Even though he wasn't able to concentrate at all on the words, Glenn dutifully kept pretending to read the magazine.

As soon as the doctor showed up.

As soon as all three of them were in the office.

Then he would act.

He realized that deep in his heart, he really did feel an obligation to something greater than just a paycheck—a calling to do this sort of thing. A duty, so to speak, to death.

His heart raced, his anticipation sharpened.

Yes, there really were moments of pleasure and satisfaction in this job.

Most days it wasn't like this, but today he had to admit that he could lose himself in this work if he wasn't careful, could become more than just a guy doing a job, could start to view himself as something he'd never before been able to admit to himself that he was.

An assassin.

The venom took effect.

The roach made no further effort to squirm or get away.

And it would make no further effort to escape. Not ever. Even when it was being burrowed into or eaten from the inside out by the wasp's young larva.

Sometimes the wasp that has stung the roach will break off one of the roach's antennae and drink some of its blood, which was what the wasp in Cyrus's office now chose to do.

Afterward, she waited until the roach had the use of its front legs again, then led it into the corner of the aquarium. She guided it by grabbing its one remaining antenna and directed it to the place where she was about to entomb it with bits of leaves and mud.

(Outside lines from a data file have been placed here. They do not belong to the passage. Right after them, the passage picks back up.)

(** A 640x480 keyframe sent as droppable by a client whose queue holds a
    hundred packets: it is emitted. *)
Lemma send_image_keyframe_never_droppable_witness :
  exists self',
    send_image 0 0 Demo.frame_640x480 "video" H264 (Some 1) None None true true
      None (Demo.channels (Demo.client_sio 100)) = Some (Ok tt, self')
    /\ emitted (_sio self')
       = [{| em_event := "video";
             em_data :=
               VDict (h264_envelope (envelope_head 0 (Some 1) None)
                        Demo.used_encoder [Byte.x01; Byte.x02]);
             em_namespace := DATA_NAMESPACE; em_to := None |}].
Proof.
  assert (stream_key (Demo.channels (Demo.client_sio 100)) "video" None
          = Some Demo.video_key) as H1 by reflexivity.
  assert (create_encoder Demo.frame_640x480 Demo.video_key None
            (Demo.channels (Demo.client_sio 100))
          = Some (Ok tt, Demo.with_encoder Demo.new_encoder
                           (Demo.channels (Demo.client_sio 100))))
    as H2 by reflexivity.
  assert (_encoders (Demo.with_encoder Demo.new_encoder
                       (Demo.channels (Demo.client_sio 100)))
            !! Demo.video_key = Some Demo.new_encoder) as H3 by reflexivity.
  assert ((encode_ndarray Demo.new_encoder Demo.frame_640x480).1
          = Ok [Byte.x01; Byte.x02]) as H4 by reflexivity.
  assert (enc_keyframe (encode_ndarray Demo.new_encoder Demo.frame_640x480).2
          = true) as H5 by reflexivity.
  destruct (send_image_keyframe_never_droppable 0 0 _ _ _ _ (Some 1) None None
              true true None _ _ _ H1 H2 H3 H4 H5) as (_ & _ & _ & _ & H).
  apply H. reflexivity.
Defined.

The process could take hours, but she would seal the helpless roach in her tomb and then lay her egg on its abdomen.

The roach would remain there, still alive but without trying to escape. After three days, the wasp larva would hatch and, a few days later, burrow into the roach and devour some of its internal organs to make enough room to form a cocoon.

Still it wouldn't try to crawl away, even as this was happening.

Six weeks after that, the young jewel wasp would emerge from the hollowed-out cockroach carcass, make her way out of the nest, and fly away.

Dr. Cyrus Arlington considered all of this and its symbolic connection with all that he was trying to accomplish with the twins, with how the predator controls the prey. More than simply a matter of national security, as Williamson believed, this project would help usher in the next step in human evolution.

A string of facts, of connections, only he was aware of.

As long as the twins did their job.

Adaptation.

Survival.

Adding twenty healthy years to the average life span of
Homo sapiens
.

Twenty years or more.

And he would be at the forefront, leading his species' foray into a bold and uncharted future.